Иногда шагали резво, потому что песни были бодрые: «Эх, хорошо в стране советской жить», «Есть на севере хороший городок», «Клен кудрявый». Иногда шагали помедленнее: «Хороша страна Болгария», «В далекий край товарищ улетает», «С берез неслышен, невесом спадает желтый лист». Порой шаг делался еще тише: «Жил в Ростове Витя Черевичкин», «Там вдали за рекой», «Таня, Таня»…
Случалось, что мальчишки лихой атакой (если не видела дежурная учительница) разрубали девичий круг и внутри его устраивали свой хоровод, поменьше. Он двигался в другую сторону, но пели вместе с девочками. И очень слаженно. А почему бы и не петь мальчишкам? Среди песен были очень боевые: «Мы не дрогнем в бою за столицу свою», «Артиллеристы, Сталин дал приказ», «Кони сытые бьют копытами»…

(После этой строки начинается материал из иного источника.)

Lemma delete_ok h t :
  ok t → ok (delete h t) ∧
  ∀ h', view (delete h t) h' = if decide (h' = h) then None else view t h'.
Proof.
  intros [Ht Hn]. unfold delete. destruct (objects t !! h) as [s|] eqn:Hs.
  2:{ split; [done|]. intros h'. case_decide; [|done]. subst. unfold view. by rewrite Hs. }
  set (t1 := unregisterTimerTickService (getCookie s) t).
  assert (Ho : ∀ q, q ≠ h → objects t1 !! q = objects t !! q).
  { intros q Hq. unfold t1. rewrite unregister_view. case_decide as Hd; [|done].
    destruct (ok_entry _ Ht _ _ Hd) as (s' & Hs' & Hc). unfold getCookie in *.
    destruct (decide (cookie s = nullCookie)) as [Hz|Hz].
    - rewrite Hz, (ok_null _ Ht) in Hd. done.
    - pose proof (ok_cookie _ Ht _ _ Hs Hz). congruence. }
  assert (Hc1 : ∀ s', objects t1 !! h = Some s' → cookie s' = nullCookie).
  { intros s'. unfold t1. rewrite unregister_view, Hs. case_decide as Hd; simpl.
    - by intros [= <-].
    - intros [= <-]. destruct (decide (cookie s = nullCookie)) as [|Hz]; [done|].
      by pose proof (ok_cookie _ Ht _ _ Hs Hz). }
  split; [split|].
  - apply free_ok; [by apply unregister_ok|done].
  - intros q s'. cbn. intros [Hne Hq]%lookup_delete_Some. rewrite Ho in Hq by done.
    by apply (Hn q).
  - intros q. unfold view. cbn. case_decide as E.
    + subst. by rewrite lookup_delete_eq.
    + rewrite lookup_delete_ne, Ho by done. done.
Qed.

Песен знали множество и пели каждый день на каждой перемене. Все, кто хотел. И никого не надо было загонять в школьный хор, грозя двойками, как это стали делать потом – когда Севка вырос и у него появились свои дети…
Севка тоже часто пел в мальчишечьем хороводе. Не только потому, что любил песни. Еще и потому, что когда двигался в кругу, то и дело встречал Инну. И мог смотреть на нее совсем вблизи. И Севка смотрел. Душа его при этом сладко замирала. Но лицо он делал равнодушное и не сбивал ни шаг, ни песню…
В этот раз петь Севка не стал. Он прислонился к стене рядом с фанерной рамкой газеты «За учебу» (здесь еще недавно висели Севкины стихи, на которые, судя по всему, Инна Кузнецова не обратила внимания). Инна уже прошла мимо Севки в хороводе, но посмотреть на нее и помечтать ему не дали. Рядом появился Тощеев:
– Пуся, это ты пульнул в меня на уроке?
В Севке шевельнулся боязливый червячок. С Тощеевым связываться – ой-ёй-ёй. Но всё же он отозвался достойно:
– Сам ты «Пуся».
– Ну ладно, – примирительно сказал Серега. – Я же тебя, Гущик, по делу спрашиваю. Правда ты?
Имело смысл отпереться. Свидетелей не было. Но желание похвастаться оказалось крепче страха.
– Ага, – небрежно кивнул Севка. – С первого раза. Прицелился и – чпок… А чё такого? Больно, что ли?
– Да не больно… Тоже пострелять охота, а картохи нету. Дашь?
– Айда, – сказал Севка. Серегино миролюбие заслуживало награды.
Они пробились в класс мимо негодующих дежурных Гальки Рашидовой и Мишки Кальмана. Севка достал для Тощеева картофелину с дыркой (целую приберег для себя). Серега был рад и такой:
– Во, законная картошечка! Популяем на арифметике. Всё равно я ни фига не понимаю, как решать. Гета как заорет, у меня всё из головы выскакивает.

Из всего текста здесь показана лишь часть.